• SOURCE DATA:
(** The three updates of paging.c preserve the address space: clearing a frame
    that is not a table, ... *)
Lemma zero_space f : aligned f -> fresh m root f -> space (zero_frame f m) root.
Proof.
  intros Hf Hfresh. pose proof (zero_same_tables m root f (sp_tree _ _ Hsp) Hf Hfresh) as Hs.
  split.
  - eapply same_tables_tree; [done|apply Hsp].
  - rewrite Hs by apply valid_window. apply Hsp.
  - intros i Hi. rewrite entry_zero_frame by
      (done || apply window_aligned || (unfold valid_idx; lia)).
    rewrite decide_False; [by apply Hsp|]. intros Heq.
    eapply Hfresh; [apply valid_window|]. rewrite (sp_window _ _ Hsp). by rewrite Heq.
  - eapply fresh_same_tables; [done|apply Hsp].
Qed.

(** ... writing a leaf entry outside the window, ... *)
Lemma leaf_space p t i v :
  valid_path p -> length p = 3%nat -> valid_idx i -> table_at m root p = Some t ->
  p <> window_path -> space (<[t + 8 * i := v]> m) root.
Proof.
  intros Hp Hlen Hi Ht Hne.
  pose proof (leaf_same_tables m root p t i v (sp_tree _ _ Hsp) Hp Hlen Hi Ht) as Hs. split.
  - eapply same_tables_tree; [done|apply Hsp].
  - rewrite Hs by apply valid_window. apply Hsp.
  - intros j Hj. pose proof window_aligned. destruct (sp_tree _ _ Hsp) as [Hr Hinj].
    assert (valid_idx j) by (unfold valid_idx; lia).
    rewrite entry_insert by table_side.
    rewrite decide_False; [by apply Hsp|]. intros [Heq _]. apply Hne.
    eapply Hinj; [done|apply valid_window|done|]. rewrite (sp_window _ _ Hsp). by rewrite Heq.
  - eapply fresh_same_tables; [done|apply Hsp].
Qed.

(** ... and linking a cleared frame. *)
Lemma link_space p t i f v :
  valid_path (p ++ [i]) -> table_at m root p = Some t -> present (entry m t i) = false ->
  aligned f -> fresh m root f -> f <> 0x1FF000 ->
  (forall j, valid_idx j -> entry m f j = 0) -> present v = true -> page_base v = f ->
  space (<[t + 8 * i := v]> m) root.
Proof.
  intros Hp Ht Habs Hf Hfresh Hne Hz Hv Hb. pose proof (sp_tree _ _ Hsp) as Htree.
  pose proof (link_tables m root p t i f v Htree Hp Ht Hf Hfresh Hz Hv Hb) as Hlt. split.
  - by apply (link_tree m root p t i f v).
  - apply (link_grows m root p t i f v); try done; [apply valid_window|apply Hsp].
  - intros j Hj. pose proof window_aligned. destruct Htree as [Hr Hinj].
    pose proof (valid_path_snoc _ _ Hp) as (Hp' & Hi & Hlen).
    assert (valid_idx j) by (unfold valid_idx; lia).
    rewrite entry_insert by table_side.
    rewrite decide_False; [by apply Hsp|]. intros [Heq _].
    assert (p = window_path) as ->; [|simpl in Hlen; lia].
    eapply Hinj; [done|apply valid_window|done|]. rewrite (sp_window _ _ Hsp). by rewrite Heq.
  - intros q Hq Hbad. apply Hlt in Hbad; [|done].
    destruct Hbad as [[_ Hbad]|Hbad]; [congruence|]. by apply (sp_scratch _ _ Hsp q).
Qed.

(** A write to a frame that is no table of the address space. *)
Lemma outside_agree f i v t j :
  aligned f -> valid_idx i -> aligned t -> valid_idx j -> t <> f ->
  entry (<[f + 8 * i := v]> m) t j = entry m t j.
Proof.
  intros Hf Hi Ht Hj Hne. rewrite entry_insert by done. rewrite decide_False; [done|].
  by intros [? _].
Qed.

Lemma outside_same_tables f i v :
  aligned f -> valid_idx i -> fresh m root f -> same_tables m (<[f + 8 * i := v]> m) root.
Proof.
  intros Hf Hi Hfresh q Hq. apply table_at_agree. intros q' j r t' -> Ht'.
  apply valid_path_split in Hq as [Hq' Hj]. destruct (sp_tree _ _ Hsp) as [Hr _].
  apply outside_agree; [done|done|table_side|done|]. intros ->. by apply (Hfresh q').
Qed.

Lemma outside_space f i v :
  aligned f -> valid_idx i -> fresh m root f -> space (<[f + 8 * i := v]> m) root.
Proof.
  intros Hf Hi Hfresh. pose proof (outside_same_tables f i v Hf Hi Hfresh) as Hs. split.
  - eapply same_tables_tree; [done|apply Hsp].
  - rewrite Hs by apply valid_window. apply Hsp.
  - intros j Hj. rewrite outside_agree by
      (done || apply window_aligned || (unfold valid_idx; lia) ||
       (intros Heq; eapply Hfresh; [apply valid_window|]; by rewrite (sp_window _ _ Hsp), Heq)).
    by apply Hsp.
  - eapply fresh_same_tables; [done|apply Hsp].
Qed.

Lemma outside_walk f i v va :
  aligned f -> valid_idx i -> fresh m root f ->
  walk (<[f + 8 * i := v]> m) root va = walk m root va.
Proof.
  intros Hf Hi Hfresh. unfold walk. rewrite outside_same_tables by done.
  destruct (table_at m root (va_path va)) as [t|] eqn:Ht; [|done]. simpl.
  destruct (sp_tree _ _ Hsp) as [Hr _]. rewrite outside_agree; auto.
  - table_side.
  - intros ->. by eapply Hfresh.
Qed.
End access.
End space.

(** ** Accesses of the kernel routines *)
Section routines.
Context {FA : Type} `{HFA : FrameAlloc FA} `{!FrameAllocOk FA}.
Context (L : layout).
Local Abbreviation pth := (phys (pt_hi_kernel L)).
Implicit Types (st : pg_state FA).

Lemma translate_ok st p t off root :
  space L (pmem st) root -> denotes L (pmem st) p t -> 0 <= off < 4096 ->
  translate L (p + off) st = Done (t + off) st [].
Proof. intros Hs Hd Hoff. unfold translate. by rewrite (kva_denotes L _ root Hs p t). Qed.

Lemma load_ok st p t i root :
  space L (pmem st) root -> denotes L (pmem st) p t -> valid_idx i ->
  load L p i st = Done (entry (pmem st) t i) st [].
Proof.
  intros Hs Hd Hi. unfold load, valid_idx in *.
  erewrite bind_done by (eapply translate_ok; [done..|lia]). done.
Qed.

Lemma store_ok st p t i v root :
  space L (pmem st) root -> denotes L (pmem st) p t -> valid_idx i ->
  store L p i v st = Done tt (set_pmem (<[t + 8 * i := v]> (pmem st)) st) [].
Proof.
  intros Hs Hd Hi. unfold store, valid_idx in *.
  erewrite bind_done by (eapply translate_ok; [done..|lia]). done.
Qed.

Lemma memset_ok st p t root :
  space L (pmem st) root -> denotes L (pmem st) p t ->
  memset_page L p st = Done tt (set_pmem (zero_frame t (pmem st)) st) [].
Proof.
  intros Hs Hd. pose proof (translate_ok st p t 0 root Hs Hd ltac:(lia)) as Ht.
  rewrite !Z.add_0_r in Ht. unfold memset_page. by erewrite bind_done by exact Ht.
Qed.

Lemma set_pmem_id st : set_pmem (pmem st) st = st.
Proof. by destruct st. Qed.

Section with_layout.
Context (Hpth : in_window (pt_hi_kernel L)).

Lemma scratch_map_ok st root pa :
  space L (pmem st) root -> aligned pa -> exists v,
  present v = true /\ page_base v = pa /\
  scratch_map L pa st =
    Done SCRATCH_VA (set_pmem (<[pth + 8 * 511 := v]> (pmem st)) st) [] /\
  denotes L (<[pth + 8 * 511 := v]> (pmem st)) SCRATCH_VA pa.
Proof.
  intros Hs Hpa. set (v := Z.lor (Z.lor (page_base pa) PAGE_PRESENT) PAGE_WRITABLE).
  assert (present v = true) as Hv.
  { unfold v. rewrite !present_lor, (orb_comm (present (page_base pa))). done. }
  assert (page_base pa = pa) as Hb.
  { destruct Hpa as [? ?]. rewrite page_base_eq by done. divlia. }
  assert (page_base v = pa) as Hbv.
  { unfold v. rewrite <-Z.lor_assoc, Hb. destruct Hpa. by apply page_base_lor. }
  exists v. split_and!; [done..| |].
  - unfold scratch_map. destruct (phys_in_window _ Hpth) as (Heq & Hlt & Hal).
    erewrite bind_done.
    2:{ apply (store_ok st (pt_hi_kernel L) pth 511 v root); [done| |apply valid_511].
        split; [done|]. left. split; [lia|]. lia. }
    done.
  - split; [done|]. right. pose proof (window_aligned L _ root Hs) as Hal.
    rewrite entry_insert by (done || apply valid_511). by rewrite decide_True.
Qed.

• THE PROBLEM:
Go through the records above and copy every line with the word "address".

• YOUR SOLUTION:
(** The three updates of paging.c preserve the address space: clearing a frame
(** A write to a frame that is no table of the address space. *)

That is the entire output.